Data documentation and metadata
What is data documentation?
Data documentation provides the contextual information needed to discover, understand, access and reuse research data. Without this information it may be impossible for future users, including yourself, to understand your data.
Examples of data documentation include:
- laboratory notebooks & experimental protocols
- questionnaires, codebooks, data dictionaries
- software syntax and output files
- information about equipment settings & instrument calibration
- database schema
- methodology reports
- provenance information about sources of derived or digitised data
Why document data?
Data documentation is essential for the reproducibility and replication of research findings and the re-analysis of data. Ensuring that data are adequately documented and described supports research transparency and facilitates data sharing and reuse. Documenting your data also minimises the risk of your data being misused or misinterpreted.
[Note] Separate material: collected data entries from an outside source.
(** The conjunctive and disjunctive tiers run exactly when the phrase holds
    the delimiter, and then the partial tier adds nothing: whatever it
    finds is a profile the exact or the disjunctive tier has found before,
    so no entry of the merged list is tagged PARTIAL. *)
Theorem partial_tier_adds_nothing skill_phrase structured_data :
  (2 ≤ length (parts_of skill_phrase)
   ↔ Str.has_char "|" skill_phrase = true)
  ∧ (Str.has_char "|" skill_phrase = true →
     ∀ m, m ∈ aggregate skill_phrase structured_data →
          m_match_type m ≠ Some PARTIAL).
Proof.
  split; [apply parts_of_two_iff|].
  intros Hbar%parts_of_two_iff m. unfold aggregate.
  assert (Hg : (1 <? length (parts_of skill_phrase)) = true)
    by (apply Nat.ltb_lt; lia).
  rewrite Hg. cbv zeta. rewrite app_nil_l.
  set (top0 := map (set_match_type EXACT)
                 (find_skill_matches skill_phrase structured_data false)).
  set (top1 := extend_tier AND _ top0).
  set (top2 := extend_tier OR _ top1).
  intros [[Hm|Hnew]%elem_of_extend_tier|Ht]%extend_tier_type;
    [| |by rewrite Ht].
  - unfold top2, top1 in Hm.
    apply extend_tier_type in Hm as [Hm|Ht]; [|by rewrite Ht].
    apply extend_tier_type in Hm as [Hm|Ht]; [|by rewrite Ht].
    unfold top0 in Hm. change (map ?f ?l) with (f <$> l) in Hm.
    by apply list_elem_of_fmap in Hm as (m0 & -> & _).
  - destruct Hnew as (m0 & Hm0 & -> & Hfresh). exfalso. apply Hfresh.
    apply elem_of_find_partial in Hm0 as (p & s & Hp & -> & Hs).
    apply first_with_elem in Hs as [Hs [Hex|Hor]].
    + assert (Hin : ∃ m', m' ∈ find_skill_matches skill_phrase
                                 structured_data false ∧ m_profile m' = p).
      { unfold find_skill_matches.
        apply (scan_skills_profile _ (exact_skill skill_phrase)); [|done|].
        - intros s'. apply exact_test_spec.
        - by exists s. }
      destruct Hin as (m' & Hm' & Hprof).
      unfold top2, top1. do 2 apply existing_ids_extend_tier.
      apply elem_of_existing_ids. exists (set_match_type EXACT m').
      split; [|by unfold match_id; simpl; rewrite Hprof].
      unfold top0. change (map ?f ?l) with (f <$> l).
      by apply list_elem_of_fmap_2.
    + assert (Hin : ∃ m', m' ∈ find_or_matches (parts_of skill_phrase)
                                 structured_data ∧ m_profile m' = p).
      { unfold find_or_matches.
        apply (scan_skills_profile _
                 (or_skill (parts_of skill_phrase))); [|done|].
        - intros s'. apply any_part_in_spec.
        - by exists s. }
      destruct Hin as (m' & Hm' & Hprof).
      unfold top2.
      replace (match_id (skill_match p s)) with (match_id m')
        by (unfold match_id; by rewrite Hprof).
      by apply existing_ids_tier.
Qed.

Lemma partial_tier_adds_nothing_witness :
  let data :=
    [a_profile "E1" [a_skill "Big Data Tools" 24 "YES" "NO" "EXPERT"] [];
     a_profile "E2" [a_skill "NLP" 12 "NO" "NO" EmptyString] []] in
  Str.has_char "|" "big data|nlp" = true
  ∧ map m_match_type (aggregate "big data|nlp" data) = [Some OR; Some OR]
  ∧ ∀ m, m ∈ aggregate "big data|nlp" data →
         m_match_type m ≠ Some PARTIAL.
Proof.
  intros data. split; [reflexivity|]. split; [reflexivity|].
  apply (proj2 (partial_tier_adds_nothing "big data|nlp" data)).
  reflexivity.
Defined.

Lemma extend_tier_all (Q : Match → Prop) t tier top_matches :
  (∀ m, m ∈ top_matches → Q m) →
  (∀ m0, m0 ∈ tier → Q (set_match_type t m0)) →
  ∀ m, m ∈ extend_tier t tier top_matches → Q m.
Proof.
  intros Htop Htier m [Hm|(m0 & Hm0 & -> & _)]%elem_of_extend_tier.
  - by apply Htop.
  - by apply Htier.
Qed.

Lemma const_list_sorted (k : nat) (l : list nat) :
  (∀ x, x ∈ l → x = k) → StronglySorted le l.
Proof.
  induction l as [|x l IH]; intros Hall; [constructor|].
  constructor.
  - apply IH. intros y Hy. apply Hall. by right.
  - apply Forall_forall. intros y Hy.
    rewrite (Hall x), (Hall y); [done|by right|by left].
Qed.

Lemma extend_tier_sorted t tier top_matches :
  StronglySorted le (map tier_rank top_matches) →
  (∀ m, m ∈ top_matches → tier_rank m ≤ priority t) →
  StronglySorted le (map tier_rank (extend_tier t tier top_matches))
  ∧ ∀ m, m ∈ extend_tier t tier top_matches → tier_rank m ≤ priority t.
Proof.
  intros Hs Hle. split.
  - unfold extend_tier. change (map ?f ?l) with (f <$> l).
    rewrite fmap_app. apply StronglySorted_app_2; [|done|].
    + intros x1 x2 (m1 & -> & Hm1)%list_elem_of_fmap
        (m2 & -> & Hm2)%list_elem_of_fmap.
      apply list_elem_of_filter in Hm2 as [_ Hm2].
      apply list_elem_of_fmap in Hm2 as (m0 & -> & _).
      by apply Hle.
    + apply (const_list_sorted (priority t)).
      intros x (m & -> & Hm)%list_elem_of_fmap.
      apply list_elem_of_filter in Hm as [_ Hm].
      by apply list_elem_of_fmap in Hm as (m0 & -> & _).
  - apply extend_tier_all; [done|]. by intros m0 _.
Qed.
When should I document my data?
You should begin documenting your data at the beginning of your project and continue adding information as you go. It is much easier to capture information as the project progresses than trying to remember what you have done at a later date.
What information should I include?
Data can be described at different levels:
Project-level documentation provides information about the aims of the study, what the research questions were, methods of data collection, instruments used, how the data were processed, who collected the data and when, and how the data can be accessed.
File-level documentation provides descriptions of the contents of a folder or dataset including details of data types, file formats used, and relations between files contained in the folder or dataset. A README.txt file is a form of documentation commonly used for this purpose.
Variable-level documentation provides definitions and explanations of variables, values, units of measurement, missing values and any other codes or abbreviations used. This information can be embedded within a data file or documented separately as a data dictionary or codebook or included within a README file.
A README file template which you can download and adapt for your data is available from Cornell University.
What is metadata?
Metadata is commonly defined as ‘information about data’. Metadata and documentation are sometimes used interchangeably but metadata is also used to describe information that is structured and machine readable. Some research communities make use of domain specific metadata standards. Links to disciplinary specific metadata standards are available on these websites:
- Research Data Alliance Metadata Repository
- Digital Curation Centre Disciplinary Metadata